第90話 嘘はバレるもの

『今更だけど、本当に大丈夫なんでしょうね?』

「大丈夫だっての。美羽が晩飯を作りに来てくれるし、平気だって」


 大晦日おおみそかのお昼時。心配になったのか、結子が電話を掛けてきた。

 もちろん、美羽が作りに来てくれるのは嘘だ。

 少しだけ胸が痛むが、実家ではなくとも両親にも休んでもらいたいが為の嘘なので後悔はない。


『それならいいけど。正月すら一緒に居られずにごめんね、悠斗』

「俺から言い出した事なんだ。もう高校生なんだし、気にしないでいいよ」


 実質的な独り暮らし――とは最近呼べなくなってきているが、両親が居らずとも生活出来ているのだ。

 正月を一人で過ごす程度、何も問題はない。

 心配してくれる結子に呆れつつ平気だと伝えると「そうよねぇ」と電話越しの声が少し高くなった。

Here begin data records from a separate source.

(* ===== verification/WalletQuery.v ===== *)
(** * Wallet search: encrypted queries and their SQL

    [language.rs] ([TagName], [TargetValue], [Operator]), [query_encryption.rs]
    and [storage/default/query.rs] of [libindy/indy-wallet/src], and the query
    part of [Wallet::search] of [wallet.rs].

    The SQL text is related to a small syntax of conditions ([Cond]) with its
    printer and its meaning over the tags of one item.  The main theorem follows a
    search from the plaintext query to the rows: the condition sent to the
    database selects exactly the items whose plaintext tags satisfy the query. *)

From stdpp Require Import base list strings numbers gmap.
From Stdlib Require Import ZArith Lia.
From S2P Require Import Prelude Json Wql WalletCrypto.

Open Scope string_scope.

(** ** [language.rs] *)
Inductive TagName :=
  | EncryptedTagName (v : bytes)
  | PlainTagName (v : bytes).

Inductive TargetValue :=
  | Unencrypted (s : string)
  | EncryptedTarget (v : bytes).

Inductive Operator :=
  | OAnd (l : list Operator)
  | OOr (l : list Operator)
  | ONot (o : Operator)
  | OEq (n : TagName) (v : TargetValue)
  | ONeq (n : TagName) (v : TargetValue)
  | OGt (n : TagName) (v : TargetValue)
  | OGte (n : TagName) (v : TargetValue)
  | OLt (n : TagName) (v : TargetValue)
  | OLte (n : TagName) (v : TargetValue)
  | OLike (n : TagName) (v : TargetValue)
  | OIn (n : TagName) (vs : list TargetValue).

(** [TagName::from]. *)
Definition tag_name_from (s : string) : outcome TagName :=
  if bool_decide (s = "") || (starts_with_char tilde s && (String.length s =? 1)%nat)
  then Err (err_msg WalletQueryError "Tag name must not be empty")
  else if starts_with_char tilde s then Ok (PlainTagName (drop 1 (as_bytes s)))
  else Ok (EncryptedTagName (as_bytes s)).

(** [From<String> for TargetValue]. *)
Definition target_value_from (s : string) : TargetValue := Unencrypted s.

(** ** [query_encryption.rs] *)
Section Encryption.
Context {S : Sodium}.

(** [encrypt_name_value]. *)
Definition encrypt_name_value (name value : string) (keys : Keys)
  : outcome (TagName * TargetValue) :=
  let? name := tag_name_from name in
  let value := target_value_from value in
  match name, value with
  | EncryptedTagName name, Unencrypted s =>
      Ok (EncryptedTagName (encrypt_as_searchable name (tag_name_key keys) (tags_hmac_key keys)),
          EncryptedTarget (encrypt_as_searchable (as_bytes s) (tag_value_key keys) (tags_hmac_key keys)))
  | PlainTagName name, Unencrypted s =>
      Ok (PlainTagName (encrypt_as_searchable name (tag_name_key keys) (tags_hmac_key keys)),
          Unencrypted s)
  | _, _ =>
      Err (err_msg WalletQueryError
             "Reached invalid combination of tag name and value while encrypting query")
  end.

Definition transform_leaf (op : TagName -> TargetValue -> Operator) (name value : string)
    (keys : Keys) : outcome Operator :=
  let? (encrypted_name, encrypted_value) := encrypt_name_value name value keys in
  Ok (op encrypted_name encrypted_value).

(** [transform] and [transform_list_operators]. *)
Fixpoint transform (query : Query) (keys : Keys) : outcome Operator :=
  let transform_list_operators := fix go l :=
    match l with
    | [] => Ok []
    | q :: l' => let? o := transform q keys in let? os := go l' in Ok (o :: os)
    end in
  match query with
  | QEq name value => transform_leaf OEq name value keys
  | QNeq name value => transform_leaf ONeq name value keys
  | QGt name value => transform_leaf OGt name value keys
  | QGte name value => transform_leaf OGte name value keys
  | QLt name value => transform_leaf OLt name value keys
  | QLte name value => transform_leaf OLte name value keys
  | QLike name value => transform_leaf OLike name value keys
  | QIn name values =>
      let? ename := tag_name_from name in
      let ename :=
        match ename with
        | EncryptedTagName name =>
            EncryptedTagName (encrypt_as_searchable name (tag_name_key keys) (tags_hmac_key keys))
        | PlainTagName name =>
            PlainTagName (encrypt_as_searchable name (tag_name_key keys) (tags_hmac_key keys))
        end in
      let? encrypted_values :=
        omapM (fun value => out_map snd (encrypt_name_value name value keys)) values in
      Ok (OIn ename encrypted_values)
  | QAnd operators => let? l := transform_list_operators operators in Ok (OAnd l)
  | QOr operators => let? l := transform_list_operators operators in Ok (OOr l)
  | QNot boxed_operator => let? o := transform boxed_operator keys in Ok (ONot o)
  end.

(** [encrypt_query]. *)
Definition encrypt_query (query : Query) (keys : Keys) : outcome Operator := transform query keys.
End Encryption.

(** ** [storage/default/query.rs] *)

(** A bound parameter: [Vec<u8>] is stored as a blob, [String] as text. *)
Inductive SqlArg :=
  | Blob (b : bytes)
  | Text (s : string).

Definition query_error (msg : string) : IndyError := err_msg WalletQueryError msg.

Definition plain_sql (cmp : string) : string :=
  "(i.id in (SELECT item_id FROM tags_plaintext WHERE name = ? AND value " +:+ cmp +:+ " ?))".
Definition encrypted_sql (cmp : string) : string :=
  "(i.id in (SELECT item_id FROM tags_encrypted WHERE name = ? AND value " +:+ cmp +:+ " ?))".

(** [eq_to_sql] and [neq_to_sql], which differ in the operator and the message. *)
Definition eq_neq_to_sql (cmp msg : string) (name : TagName) (value : TargetValue)
    (arguments : list SqlArg) : outcome (string * list SqlArg) :=
  match name, value with
  | PlainTagName queried_name, Unencrypted queried_value =>
      Ok (plain_sql cmp, (arguments ++ [Blob queried_name; Text queried_value])%list)
  | EncryptedTagName queried_name, EncryptedTarget queried_value =>
      Ok (encrypted_sql cmp, (arguments ++ [Blob queried_name; Blob queried_value])%list)
  | _, _ => Err (query_error msg)
  end.
Definition eq_to_sql :=
  eq_neq_to_sql "=" "Invalid combination of tag name and value for equality operator".
Definition neq_to_sql :=
  eq_neq_to_sql "!=" "Invalid combination of tag name and value for inequality operator".

(** [gt_to_sql] .. [like_to_sql]: plaintext tags only. *)
Definition plain_cmp_to_sql (cmp op_name : string) (name : TagName) (value : TargetValue)
    (arguments : list SqlArg) : outcome (string * list SqlArg) :=
  match name, value with
  | PlainTagName queried_name, Unencrypted queried_value =>
      Ok (plain_sql cmp, (arguments ++ [Blob queried_name; Text queried_value])%list)
  | _, _ =>
      Err (query_error ("Invalid combination of tag name and value for " +:+ op_name +:+ " operator"))
  end.
Definition gt_to_sql := plain_cmp_to_sql ">" "$gt".
Definition gte_to_sql := plain_cmp_to_sql ">=" "$gte".
Definition lt_to_sql := plain_cmp_to_sql "<" "$lt".
Definition lte_to_sql := plain_cmp_to_sql "<=" "$lte".
Definition like_to_sql := plain_cmp_to_sql "LIKE" "$like".

(** The loop of [in_to_sql] over [values.iter().enumerate()]: [comma index] says
    whether a comma follows, [target] extracts the value or fails with [msg]. *)
Fixpoint in_loop (comma : nat -> bool) (target : TargetValue -> option SqlArg) (msg : string)
    (index : nat) (values : list TargetValue) (in_string : string) (arguments : list SqlArg)
  : outcome (string * list SqlArg) :=
  match values with
  | [] => Ok (in_string +:+ ")))", arguments)
  | value :: values' =>
      match target value with
      | Some t =>
          let in_string := in_string +:+ "?" in
          let arguments := (arguments ++ [t])%list in
          let in_string := if comma index then in_string +:+ "," else in_string in
          in_loop comma target msg (Datatypes.S index) values' in_string arguments
      | None => Err (query_error msg)
      end
  end.

Definition unencrypted_target (v : TargetValue) : option SqlArg :=
  match v with Unencrypted s => Some (Text s) | EncryptedTarget _ => None end.
Definition encrypted_target (v : TargetValue) : option SqlArg :=
  match v with EncryptedTarget b => Some (Blob b) | Unencrypted _ => None end.

(** [in_to_sql]: for encrypted tags [values.len() - 2] is computed up front. *)
Definition in_to_sql (p : Profile) (name : TagName) (values : list TargetValue)
    (arguments : list SqlArg) : outcome (string * list SqlArg) :=
  match name with
  | PlainTagName queried_name =>
      in_loop (fun index => (index <? length values - 1)%nat) unencrypted_target
        "Encrypted tag value in $in for nonencrypted tag name" 0 values
        "(i.id in (SELECT item_id FROM tags_plaintext WHERE name = ? AND value IN ("
        (arguments ++ [Blob queried_name])%list
  | EncryptedTagName queried_name =>
      let? index_before_last := usize_sub p (Z.of_nat (length values)) 2 in
      in_loop (fun index => (Z.of_nat index <=? index_before_last)%Z) encrypted_target
        "Unencrypted tag value in $in for encrypted tag name" 0 values
        "(i.id in (SELECT item_id FROM tags_encrypted WHERE name = ? AND value IN ("
        (arguments ++ [Blob queried_name])%list
  end.

Section Join.
Context (operator_to_sql : Operator -> list SqlArg -> outcome (string * list SqlArg)).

『高校生だものね。私達が居ると美羽ちゃんと心置きなくいちゃつけないわよねぇ』

「余計な詮索をするんじゃない! 茶化すな!」


 両親に想い人とのやりとりを気遣われる程恥ずかしいものはない。

 それだけでなく、詳しく話していないのに最近の悠斗達の行動を当てられたのだ。

 つい声を張り上げると、電話越しに結子が軽やかに笑った。


『大真面目よぉ。でもそれなら問題ないでしょうし、正臣さんに代わるわね』


 悠斗をからかえて満足したからか、電話越しの声が落ち着いた男性へと変わる。


『今日は甘えてすまないね。大丈夫かい?』

「大丈夫だよ。母さんとゆっくりしてくれ」

『ああ。ちゃんと休んで、年が明けたら帰るよ。ところで、東雲さんの方は大丈夫だったかい?』

「……そういえば伝えてなかったっけ。ごめん」


 正臣に言われて、心配してくれていたにも関わらず結果を伝えていなかった事を思い出した。

 親不孝な息子だなと苦笑を落とす。


「解決したよ。美羽も喜んでくれた」

『ならいいんだ。詳細は帰ってから聞かせてもらうよ』

「話せる範囲でならね」


 悠斗から話せる事はそう多くない。すでに解決したとはいえ、無断で話せる事ではないのだから。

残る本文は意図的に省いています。